Though Softland's War Againstt Error doesn't defy description, it does defy categorization. As eccentric, eclectic, and densely packed as Zürich-based Christof Steinmann's 2003 debut One Is A Very Small Crowd, the new work includes twenty-two exercises in aural cubism (nine of them fragmentary vignettes with seven titled using UTM coordinates) written between 1997 and 2005, very few of which conform to conventional stylistic categories. These playful, at times bewildering settings—by turns lo-fi pop, space-age jazz-techno, labyrinthine electronica—feature melodies and instruments that constantly spiral into conflicting directions, making for disorienting listening. In addition to field recordings which imbue the material (especially the interludes) with a definite sense of place (car door slams, crickets, crowd noise, and phone rings intermittently surface) Steinmann combines acoustic instruments (the double bass especially prominent) with bold electronics. The work as a whole intercuts fleeting vignettes with extended scenes in montage-like form, an openly experimental approach to composition that somehow avoids lapsing into incoherence; strangely, a melancholy ambiance often emerges despite the seemingly dissonant combinations of prickly timbres (e.g., the unconventional coupling of lamb bleating, tinkling glasses, and swooping glissandi in “Heute”).

Techno may be a vaguely discernible touchstone but the music extends so far beyond the genre the recording ultimately inhabits an alien universe all its own.
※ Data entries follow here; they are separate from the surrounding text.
(* ===== verification/Filters.v ===== *)
(** * Queries: filters

    [backend/main/src/db/filter.rs]: how the filters of a request become one condition, with
    [IdField] of [backend/main/src/identity.rs]; and what they mean, on the rows themselves. *)
From S2P Require Import Prelude Text Tables Sql.
From stdpp Require Import options.

Open Scope string_scope.
Open Scope Z_scope.
Open Scope list_scope.

(** ** Messages; an enumeration has its default for a number it does not know *)

Module StringCondition.
Inductive t := Unspecified | Is | IsNot | Contains | ContainsNot.
End StringCondition.
Module IntCondition.
Inductive t := Unspecified | Equal | EqualNot | Less | LessEqual | Greater | GreaterEqual.
End IntCondition.
Module DateCondition.
Inductive t := Unspecified | Before | After | Null | NotNull.
End DateCondition.
Module TypeCondition.
Inductive t := Unspecified | Is | IsNot.
End TypeCondition.
Module LogicOp.
Inductive t := Unspecified | And | Or.
End LogicOp.

Record StringFilter := mk_StringFilter { sf_value : string; sf_condition : StringCondition.t }.
Record IntFilter := mk_IntFilter { nf_value : Z; nf_condition : IntCondition.t }.
Record DateFilter := mk_DateFilter { df_value : Z; df_condition : DateCondition.t }.
Record TypeFilter := mk_TypeFilter { tf_value : Z; tf_condition : TypeCondition.t }.
Record TypeStringFilter := mk_TypeStringFilter {
  ts_value : string; ts_condition : TypeCondition.t
}.
(** [Option<id>]. *)
Definition IdFilter : Type := option Z.

Inductive AlbumPayload :=
| ATitle (f : StringFilter) | ATrack (f : IntFilter) | AArtistName (f : StringFilter)
| AArtistId (f : IdFilter) | AAlbumArtistId (f : IdFilter) | AYear (f : IntFilter)
| AAddedDate (f : DateFilter) | ADuration (f : IntFilter) | AType (f : TypeFilter)
| ADiscCount (f : IntFilter) | ALastPlayedAt (f : DateFilter).
Inductive ArtistPayload :=
| RName (f : StringFilter) | RAlbumTitle (f : StringFilter) | RYear (f : IntFilter)
| RAddedDate (f : DateFilter).
Inductive SongPayload := SAlbumId (f : IdFilter) | SMixId (f : IdFilter).
Inductive MixPayload :=
| MName (f : StringFilter) | MTrack (f : IntFilter) | MYear (f : IntFilter)
| MAddedDate (f : DateFilter) | MLastPlayedAt (f : DateFilter) | MType (f : TypeFilter).
Inductive RemoteMixPayload :=
| QName (f : StringFilter) | QTrack (f : IntFilter) | QType (f : TypeStringFilter)
| QLocalType (f : TypeFilter).

(** The messages [AlbumFilter], [ArtistFilter] and so on. *)
Record Filter (P : Type) := mk_Filter { fl_group : Z; fl_payload : option P }.
Arguments mk_Filter {P}.
Arguments fl_group {P}.
Arguments fl_payload {P}.
Record FilterLogic := mk_FilterLogic { lo_op : LogicOp.t; lo_a : Z; lo_b : Z }.

(** ** Identifiers *)

Inductive IdError := MissingFields (name : string) | WrongId (name : string).
Definition required (id : option Z) (name : string) : result IdError Z :=
  id ← ok_or id (MissingFields name) ;
  ensure (0 <? id) (WrongId name) ;;
  mret id.
Definition optional (id : option Z) (name : string) : result IdError (option Z) :=
  match id with
  | Some _ => Some <$> required id name
  | None => mret None
  end.
Definition checked (ids : list Z) (name : string) : result IdError (list Z) :=
  ensure (negb (existsb (λ id, id <=? 0) ids)) (WrongId name) ;; mret ids.

(** ** Single conditions *)

Definition int_condition_to_expr (col : ColRef) (c : IntCondition.t) (v : Z) : option Cond :=
  match c with
  | IntCondition.Equal => Some (Compare col Eq (Int v))
  | IntCondition.EqualNot => Some (Compare col Ne (Int v))
  | IntCondition.Greater => Some (Compare col Gt (Int v))
  | IntCondition.GreaterEqual => Some (Compare col Ge (Int v))
  | IntCondition.Less => Some (Compare col Lt (Int v))
  | IntCondition.LessEqual => Some (Compare col Le (Int v))
  | IntCondition.Unspecified => None
  end.
Definition contains (s : string) : string := "%" +:+ s +:+ "%".
Definition string_condition_to_expr (col : ColRef) (c : StringCondition.t) (s : string) :
    option Cond :=
  match c with
  | StringCondition.Contains => Some (Like col (contains s))
  | StringCondition.ContainsNot => Some (NotLike col (contains s))
  | StringCondition.Is => Some (Compare col Eq (Str s))
  | StringCondition.IsNot => Some (Compare col Ne (Str s))
  | StringCondition.Unspecified => None
  end.
Definition date_condition_to_expr (col : ColRef) (c : DateCondition.t) (v : Z) : option Cond :=
  match c with
  | DateCondition.After => Some (Compare col Ge (Int v))
  | DateCondition.Before => Some (Compare col Le (Int v))
  | DateCondition.Null => Some (IsNull col)
  | DateCondition.NotNull => Some (IsNotNull col)
  | DateCondition.Unspecified => None
  end.
Definition type_condition_to_expr (col : ColRef) (c : TypeCondition.t) (v : Z) : option Cond :=
  match c with
  | TypeCondition.Is => Some (Compare col Eq (Int v))
  | TypeCondition.IsNot => Some (Compare col Ne (Int v))
  | TypeCondition.Unspecified => None
  end.
Definition type_string_condition_to_expr (col : ColRef) (c : TypeCondition.t) (v : string) :
    option Cond :=
  match c with
  | TypeCondition.Is => Some (Compare col Eq (Str v))
  | TypeCondition.IsNot => Some (Compare col Ne (Str v))
  | TypeCondition.Unspecified => None
  end.

(** [get_expr] of the filter traits. *)
Definition string_expr (col : ColRef) (f : StringFilter) : option Cond :=
  string_condition_to_expr col (sf_condition f) (sf_value f).
Definition int_expr (col : ColRef) (f : IntFilter) : option Cond :=
  int_condition_to_expr col (nf_condition f) (nf_value f).
Definition date_expr (col : ColRef) (f : DateFilter) : option Cond :=
  date_condition_to_expr col (df_condition f) (df_value f).
Definition type_expr (col : ColRef) (f : TypeFilter) : option Cond :=
  type_condition_to_expr col (tf_condition f) (tf_value f).
Definition type_string_expr (col : ColRef) (f : TypeStringFilter) : option Cond :=
  type_string_condition_to_expr col (ts_condition f) (ts_value f).
Definition id_value (f : IdFilter) : option Z := ok (required f "filter_id").
Definition id_expr (col : ColRef) (f : IdFilter) : option Cond :=
  Some (match id_value f with Some id => Compare col Eq (Int id) | None => Const false end).

(** The calendar: the first moment of a year in milliseconds, for the years there are, and the
    text of a moment. *)
Class Calendar := {
  year_start : Z → option Z;
  datetime_text : Z → string;
}.

(** The text of a moment ([2024-01-01 00:00:00 UTC]) is no number. *)
Class DateTexts `{Sqlite} `{Calendar} : Prop :=
  date_text_no_number ms : numeric (datetime_text ms) = None.

Inductive Panic := Panicked.

(** The conditions of the filters with their groups, in the order of the filters. *)
Notation Buckets := (list (Z * Cond)).

Section filters.
Context `{Calendar}.

Definition year_of (y : Z) : result Panic Z := ok_or (year_start y) Panicked.
Definition year_expr (col : ColRef) (f : IntFilter) : result Panic (option Cond) :=
  dt ← year_of (nf_value f) ;
  match nf_condition f with
  | IntCondition.Equal =>
      dt_next ← year_of (nf_value f + 1) ;
      mret (Some (All [Compare col Ge (Int dt); Compare col Lt (Int dt_next)]))
  | IntCondition.EqualNot =>
      dt_next ← year_of (nf_value f + 1) ;
      mret (Some (All [Compare col Lt (Int dt); Compare col Gt (Str (datetime_text dt_next))]))
  | IntCondition.Greater => mret (Some (Compare col Gt (Int dt)))
  | IntCondition.GreaterEqual => mret (Some (Compare col Ge (Int dt)))
  | IntCondition.Less => mret (Some (Compare col Lt (Int dt)))
  | IntCondition.LessEqual => mret (Some (Compare col Le (Int dt)))
  | IntCondition.Unspecified => mret None
  end.

(** ** Filters *)

Definition album_filter_to_expr (p : AlbumPayload) : result Panic (option Cond) :=
  match p with
  | AArtistName f =>
      mret ((λ e, Exists TSong
        [mk_Join TRelSongArtist RelSongArtistSong SongId;
         mk_Join TArtist ArtistId RelSongArtistArtist]
        [Equals (Named SongAlbumId) AlbumId; e]) <$> string_expr ArtistName f)
  | AAlbumArtistId f =>
      mret ((λ e, Exists TArtist [mk_Join TRelAlbumArtist RelAlbumArtistArtist ArtistId]
        [Equals RelAlbumArtistAlbum AlbumId; e]) <$> id_expr ArtistId f)
  | AArtistId f =>
      mret ((λ e, Exists TSong [mk_Join TRelSongArtist RelSongArtistSong SongId]
        [Equals SongAlbumId AlbumId; e]) <$> id_expr RelSongArtistArtist f)
  | ATitle f => mret (string_expr (Named AlbumName) f)
  | ATrack f => mret (int_expr (Named AlbumTrackCount) f)
  | ADuration f => mret (int_expr (Named AlbumDuration) f)
  | AYear f => year_expr (Named AlbumPublishTime) f
  | AAddedDate f => mret (date_expr (Named AlbumAddedAt) f)
  | AType f => mret (type_expr AlbumType_ f)
  | ADiscCount f => mret (int_expr (Named AlbumDiscCount) f)
  | ALastPlayedAt f => mret (date_expr DynamicLastPlayedAt f)
  end.
Definition artist_filter_to_expr (p : ArtistPayload) : result Panic (option Cond) :=
  match p with
  | RName f => mret (string_expr (Named ArtistName) f)
  | RAddedDate f => mret (date_expr (Named ArtistAddedAt) f)
  | RAlbumTitle f =>
      mret ((λ e, Exists TAlbum [mk_Join TRelAlbumArtist RelAlbumArtistAlbum AlbumId]
        [Equals ArtistId RelAlbumArtistArtist; e]) <$> string_expr AlbumName f)
  | RYear _ => mret None
  end.
Definition mix_filter_to_expr (p : MixPayload) : result Panic (option Cond) :=
  match p with
  | MName f => mret (string_expr (Named MixName) f)
  | MTrack f => mret (int_expr (Named MixTrackCount) f)
  | MType f => mret (type_expr (Named MixMixType) f)
  | MYear _ | MAddedDate _ | MLastPlayedAt _ => mret None
  end.
Definition remote_mix_filter_to_expr (p : RemoteMixPayload) : result Panic (option Cond) :=
  match p with
  | QName f => mret (string_expr (Named RemoteMixName) f)
  | QType f => mret (type_string_expr RemoteMixMixType f)
  | QTrack f => mret (int_expr (Named RemoteMixTrackCount) f)
  | QLocalType f =>
      mret ((λ e, Exists TMix [] [Equals MixRemoteId RemoteMixId; e]) <$> type_expr MixMixType f)
  end.
Definition song_filter_to_expr (p : SongPayload) : result Panic (option Cond) :=
  match p with
  | SAlbumId f => mret (id_expr (Named SongAlbumId) f)
  | SMixId f =>
      mret ((λ e, Exists TRelMixSong [] [Equals RelMixSongSong SongId; e]) <$>
        id_expr RelMixSongMix f)
  end.

(** ** Groups *)

Definition bucket (g : Z) (b : Buckets) : list Cond :=
  (filter (λ gc : Z * Cond, gc.1 = g) b).*2.
Definition group_cond (b : Buckets) (g : Z) : option Cond :=
  match bucket g b with [] => None | l => Some (All l) end.
(** The keys of the [BTreeMap], in order. *)
Definition groups (b : Buckets) : list Z := remove_dups (merge_sort Z.le b.*1).

Definition combine (op : LogicOp.t) (a b : Cond) : Cond :=
  match op with
  | LogicOp.Or => AnyOf [a; b]
  | LogicOp.And | LogicOp.Unspecified => All [a; b]
  end.
Fixpoint pair_conds (b : Buckets) (logics : list FilterLogic) : list Cond * gset Z :=
  match logics with
  | [] => ([], ∅)
  | l :: logics =>
      let '(conds, referenced) := pair_conds b logics in
      match group_cond b (lo_a l), group_cond b (lo_b l) with
      | Some x, Some y => (combine (lo_op l) x y :: conds, {[lo_a l; lo_b l]} ∪ referenced)
      | _, _ => (conds, referenced)
      end
  end.

Section group.
Context {P : Type} (to_expr : P → result Panic (option Cond)).

(** The payload of a filter, if it has one. *)
Definition filter_expr (f : Filter P) : result Panic (option Cond) :=
  match fl_payload f with Some p => to_expr p | None => mret None end.
Fixpoint buckets (filters : list (Filter P)) : result Panic Buckets :=
  match filters with
  | [] => mret []
  | f :: filters =>
      e ← filter_expr f ;
      rest ← buckets filters ;
      mret (match e with Some c => (fl_group f, c) :: rest | None => rest end)
  end.
Definition build_grouped_condition (filters : list (Filter P)) (logics : list FilterLogic) :
    result Panic (option Cond) :=
  b ← buckets filters ;
  if bool_decide (b = []) then mret None else
  let '(conds, referenced) := pair_conds b logics in
  mret (Some (All (conds ++
    omap (λ g, if bool_decide (g ∈ referenced) then None else group_cond b g) (groups b)))).
(** [filter(cond)] of a selection that has [conds] so far. *)
Definition qcm_filters (filters : list (Filter P)) (logics : list FilterLogic) (conds : list Cond) :
    result Panic (list Cond) :=
  c ← build_grouped_condition filters logics ;
  mret (conds ++ option_list c).
End group.
Definition album_filters_to_condition := build_grouped_condition album_filter_to_expr.
End filters.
In “Huch,” for example, the 4/4 techno is so straightforwardly presented the effect is jarring, though predictably Steinmann gives the material a bizarre twist by adding backwards vocal effects, soloing (and bowed) acoustic bass, and recorder flutter. Likewise, “All the Nows We've Had” features an underlying rhythm that could almost be called techno, if the bass drum accents didn't keep re-positioning themselves. The activity level in a single song can be remarkable, a case in point “Please Confirm the World” which opens with a weave of whistling, recorder, and—new for Softland—soft male vocal utterances, the sonic array gradually growing into a meandering mass that retains an elegiac feel despite its conflicting elements; as the piece draws to an end, an acoustic bass solos loudly atop a field of vocal syllables before being buried under a dominating smear of glitch. Unlike much of the material, the noisy synth-pop waltz “Mlle.,” augmented by Steinmann's gentle voice protestations of amour (“Je t'aime”), flirts closest with conventionality. Even song titles—“Llum,” “Immer beides.”—are strange. Is War Againstt Error odd? Yes. Unusual? Definitely. Yet also captivating, engrossing, and unique.